Kawhi Leonard - Midrange Mastery 18/19

Описание к видео Kawhi Leonard - Midrange Mastery 18/19

Kawhi Leonard. 2x NBA Champion. 2x NBA Finals MVP. 3x NBA All-Star. 2x All-NBA First Team. 2019 All-NBA Second Team. 2x Defensive Player of the Year. 3x All-Defensive First Team. 2x All-Defensive Second Team. Only the THIRD player to win Finals MVP with two different teams (LeBron James and Kareem Abdul-Jabbar). His playoff run was legendary, not only because he brought an NBA championship outside of the United States for the first time in history, but because he had the third greatest single postseason scoring run in the league (link below): Kawhi scored 732 points, LeBron James in 2018 scored 748, while Michael Jordan in 1992 had an unreal 759.
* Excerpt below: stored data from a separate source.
(** X1.  As long as the constructor does not reach [loadModel] (the cache
    load returned, or a call before the build failed), the run does not
    depend on [prototextPath], [modelPath], [maximumBatchSize], [dataType]
    or [maxNetworkSize]: the cache is loaded with the default batch size 1
    whatever batch budget the caller asked for. *)
Theorem ctor_cache_hit_ignores_budget :
  forall prototextPath modelPath cachePath nbChannels width height nbClasses
         maximumBatchSize imageNetMean dataType maxNetworkSize
         prototextPath' modelPath' maximumBatchSize' dataType' maxNetworkSize'
         this0 w0,
    let r := DIGITSClassifier_ctor vendor prototextPath modelPath cachePath
               nbChannels width height nbClasses maximumBatchSize imageNetMean
               dataType maxNetworkSize this0 w0 in
    let r' := DIGITSClassifier_ctor vendor prototextPath' modelPath' cachePath
                nbChannels width height nbClasses maximumBatchSize'
                imageNetMean dataType' maxNetworkSize' this0 w0 in
    count_calls is_LoadModel (trace r) = 0%nat -> r' = r.
Proof.
  intros until w0. intros r r'. subst r r'. unfold_wrapper. simp_run.
  repeat step_call vendor.
  all: cbn; intros H; try discriminate H; reflexivity.
Qed.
Anyway, let’s not mince words here: there are so many Kawhi-lights and multiple different parts of his game on BOTH sides of the ball that I decided this would be a nice little piece to an expansive puzzle. Let’s start from the ground up: Kawhi’s footwork is fantastic, his balance is brilliant, his ability to decelerate is dangerous, and he is so strong that it is STUNNING how guys just bounce off of him. Whether he creates or absorbs contact, he is almost always the winner. Whether he uses force or finesse, he’s a phenomenal finisher. Zach Lowe notes in his article (link below): “He is one of two players to have logged at least 1,000 career postseason minutes and shot at least 50% overall and 40% from 3-point range. (Al Horford is the other, at much lower long-range volume.)” He scored at a career-high 26.6 points per game this past season (good for 6th in the league) and upped that to 30.5 points per game in the postseason.
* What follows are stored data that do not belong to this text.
(** The run of [BloscParser] from the decompressed buffer on. *)
Lemma BloscParser_run (max : Z) (blosc_decompress : bytes -> pyresult bytes)
    (ctx : parser_context) (w : world) (req : BossRequest) (resource : BossResource)
    (bit_depth : Z) (raw : bytes) :
  build_request ctx = Val req ->
  build_resource ctx req = Val resource ->
  get_bit_depth resource = Val bit_depth ->
  is_too_large max req bit_depth = Val false ->
  read_raises w = None ->
  blosc_decompress (unread w) = Val raw ->
  fst (BloscParser_parse max blosc_decompress ctx w)
  = match np_fromstring raw (get_numpy_data_type resource) with
    | Exn (MemoryError _) => Val (BossParserError out_of_memory_message BOSS_SYSTEM_ERROR)
    | Exn _ => Val (BossParserError decompress_failed_message DATATYPE_DOES_NOT_MATCH)
    | Val data_mat =>
        match np_reshape data_mat
                (if time_request req
                 then [time_len req; z_span req; y_span req; x_span req]
                 else [z_span req; y_span req; x_span req]) with
        | Val arr => Val (Parsed req resource arr)
        | Exn (ValueError _) =>
            Val (BossParserError unpack_failed_message DATA_DIMENSION_MISMATCH)
        | Exn e => Exn e
        end
    end.
Proof.
  intros Hreq Hres Hbits Hsmall Hread Hdec.
  run_to_size_check Hreq Hres Hbits Hsmall. rewrite Hread. simpl. rewrite Hdec. simpl.
  destruct (np_fromstring raw _) as [data_mat | e]; simpl.
  - destruct (time_request req);
      match goal with |- context [np_reshape ?a ?d] => destruct (np_reshape a d) as [arr|e] end;
      try reflexivity; destruct e; reflexivity.
  - destruct e; reflexivity.
Qed.

(** A buffer whose length is no multiple of the element size of the
    resource is reported by [BloscParser] as data that does not match the
    channel's type. *)
Theorem ragged_buffer_reported_as_datatype_mismatch (max : Z)
    (blosc_decompress : bytes -> pyresult bytes) (ctx : parser_context) (w : world)
    (req : BossRequest) (resource : BossResource) (bit_depth : Z) (raw : bytes) :
  build_request ctx = Val req ->
  build_resource ctx req = Val resource ->
  get_bit_depth resource = Val bit_depth ->
  is_too_large max req bit_depth = Val false ->
  read_raises w = None ->
  blosc_decompress (unread w) = Val raw ->
  (length raw `mod` itemsize (get_numpy_data_type resource))%nat <> 0%nat ->
  fst (BloscParser_parse max blosc_decompress ctx w)
  = Val (BossParserError decompress_failed_message DATATYPE_DOES_NOT_MATCH).
Proof.
  intros Hreq Hres Hbits Hsmall Hread Hdec Hmod.
  rewrite (BloscParser_run _ _ _ _ _ _ _ _ Hreq Hres Hbits Hsmall Hread Hdec).
  destruct (np_fromstring_Exn _ _ Hmod) as [m ->]. reflexivity.
Qed.

Lemma ragged_buffer_reported_as_datatype_mismatch_witness :
  fst (BloscParser_parse Samples.max_size Samples.blosc_ok
         Samples.large_annotation_context (fresh_stream Samples.payload))
  = Val (BossParserError decompress_failed_message DATATYPE_DOES_NOT_MATCH).
Proof.
  apply (ragged_buffer_reported_as_datatype_mismatch Samples.max_size Samples.blosc_ok
           Samples.large_annotation_context (fresh_stream Samples.payload)
           Samples.large_annotation_request Samples.annotation_resource 64
           Samples.payload);
    try reflexivity.
  vm_compute. discriminate.
Defined.

(** The array [BloscParser] returns holds the decompressed buffer and
    nothing else: its elements, in row-major order, are the bytes of the
    buffer cut into pieces of the element size of the resource. *)
Theorem BloscParser_array_is_the_decompressed_buffer (max : Z)
    (blosc_decompress : bytes -> pyresult bytes) (ctx : parser_context) (w w' : world)
    (req : BossRequest) (res : BossResource) (arr : ndarray) :
  BloscParser_parse max blosc_decompress ctx w = (Val (Parsed req res arr), w') ->
  blosc_decompress (unread w) = Val (concat (flat arr))
  /\ arr_dtype arr = get_numpy_data_type res
  /\ Forall (fun it => length it = itemsize (get_numpy_data_type res)) (flat arr).
Proof.
  crush_parse; intros H; try discriminate H; try congruence.
  all: injection H as <- <- <- <-.
  all: apply np_reshape_keeps_data in Eshape as [-> ->].
  all: apply np_fromstring_Val in Efrom as (-> & -> & Hall & _).
  all: repeat split; assumption.
Qed.

Lemma BloscParser_array_is_the_decompressed_buffer_witness :
  Samples.blosc_ok (unread (fresh_stream Samples.payload))
  = Val (concat [[Byte.x01]; [Byte.x02]; [Byte.x03]; [Byte.x04]])
  /\ Samples.uint8 = get_numpy_data_type Samples.image_resource
  /\ Forall (fun it => length it = itemsize (get_numpy_data_type Samples.image_resource))
            [[Byte.x01]; [Byte.x02]; [Byte.x03]; [Byte.x04]].
Proof.
  apply (BloscParser_array_is_the_decompressed_buffer Samples.max_size Samples.blosc_ok
           Samples.small_image_context (fresh_stream Samples.payload)
           (mkWorld [] None [EvStreamRead; EvBloscDecompress])
           Samples.small_request Samples.image_resource
           (mkNdarray [1; 2; 2] Samples.uint8
              [[Byte.x01]; [Byte.x02]; [Byte.x03]; [Byte.x04]])).
  vm_compute. reflexivity.
Defined.




(** ** More on the size check *)

(** Within the range of the size check (ceiling below 2^48 in absolute
    value, volume at 64 bits below 2^1026), the relaxed check of 64-bit
    data is the check of 16-bit data: a request for 64-bit voxels passes
    exactly when the same extents pass at 16 bits. *)
Theorem is_too_large_64_as_16 (max : Z) (req : BossRequest) :
  - 2 ^ 48 <= max < 2 ^ 48 ->
  Z.abs (x_span req * y_span req * z_span req * (time_stop req - time_start req) * 64)
  < 2 ^ 1026 ->
  is_too_large max req 64 = is_too_large max req 16.
Proof.
  intros Hmax Hn.
  rewrite (is_too_large_spec max req 64 Hmax Hn).
  rewrite (is_too_large_spec max req 16 Hmax) by lia.
  f_equal. simpl (_ =? _).
  apply Bool.eq_iff_eq_true. rewrite !Z.ltb_lt. lia.
Qed.

Lemma is_too_large_64_as_16_witness :
  is_too_large Samples.max_size Samples.large_annotation_request 64
  = is_too_large Samples.max_size Samples.large_annotation_request 16.
Proof.
  apply (is_too_large_64_as_16 Samples.max_size Samples.large_annotation_request).
  - split; [apply Z.leb_le | apply Z.ltb_lt]; vm_compute; reflexivity.
  - apply Z.ltb_lt. vm_compute. reflexivity.
Defined.

(** Within the range of the size check (ceiling below 2^48 in absolute
    value, volume of the larger request below 2^1026 bits), the check is
    monotone: a request that is too large stays too large when its spans
    grow, at the same bit depth. *)
Theorem is_too_large_monotone (max : Z) (req req' : BossRequest) (bit_depth : Z) :
  - 2 ^ 48 <= max < 2 ^ 48 ->
  x_span req' * y_span req' * z_span req' * (time_stop req' - time_start req') * bit_depth
  < 2 ^ 1026 ->
  0 <= bit_depth ->
  0 <= x_span req <= x_span req' -> 0 <= y_span req <= y_span req' ->
  0 <= z_span req <= z_span req' ->
  0 <= time_stop req - time_start req <= time_stop req' - time_start req' ->
  is_too_large max req bit_depth = Val true -> is_too_large max req' bit_depth = Val true.
Proof.
  intros Hmax Hn' Hb Hx Hy Hz Ht.
  assert (Hxy : x_span req * y_span req <= x_span req' * y_span req')
    by (apply Z.mul_le_mono_nonneg; lia).
  assert (Hxyz : x_span req * y_span req * z_span req
                 <= x_span req' * y_span req' * z_span req')
    by (apply Z.mul_le_mono_nonneg; nia).
  assert (Hxyzt : x_span req * y_span req * z_span req * (time_stop req - time_start req)
                  <= x_span req' * y_span req' * z_span req'
                     * (time_stop req' - time_start req'))
    by (apply Z.mul_le_mono_nonneg; nia).
  assert (H0 : 0 <= x_span req * y_span req * z_span req * (time_stop req - time_start req))
    by nia.
  assert (Hle : x_span req * y_span req * z_span req * (time_stop req - time_start req)
                * bit_depth
                <= x_span req' * y_span req' * z_span req'
                   * (time_stop req' - time_start req') * bit_depth)
    by (apply Z.mul_le_mono_nonneg_r; assumption).
  assert (H0b : 0 <= x_span req * y_span req * z_span req
                     * (time_stop req - time_start req) * bit_depth)
    by (apply Z.mul_nonneg_nonneg; assumption).
  rewrite (is_too_large_spec max req bit_depth Hmax) by lia.
  rewrite (is_too_large_spec max req' bit_depth Hmax) by lia.
  intros H. injection H as H. apply Z.ltb_lt in H. f_equal. apply Z.ltb_lt. lia.
Qed.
All that is to say that he can score in any kind of way. This video is focused on his midrange game. He was the second leading scorer in the playoffs (just behind James Harden’s 31.6 points per game through 11 games) and the second most efficient player (behind Nikola Jokic), and if you watched the playoffs, you’d know that he looked Michael and Kobe-esque, not just with his ability to just will his team to victory, but also with the array of shots he was taking. Try to chase him off the line? Easy one dribble pullup. Switch a smaller or weaker player onto him? He’s punishing them in the post. Throw a big on him? He’s already around or THROUGH him.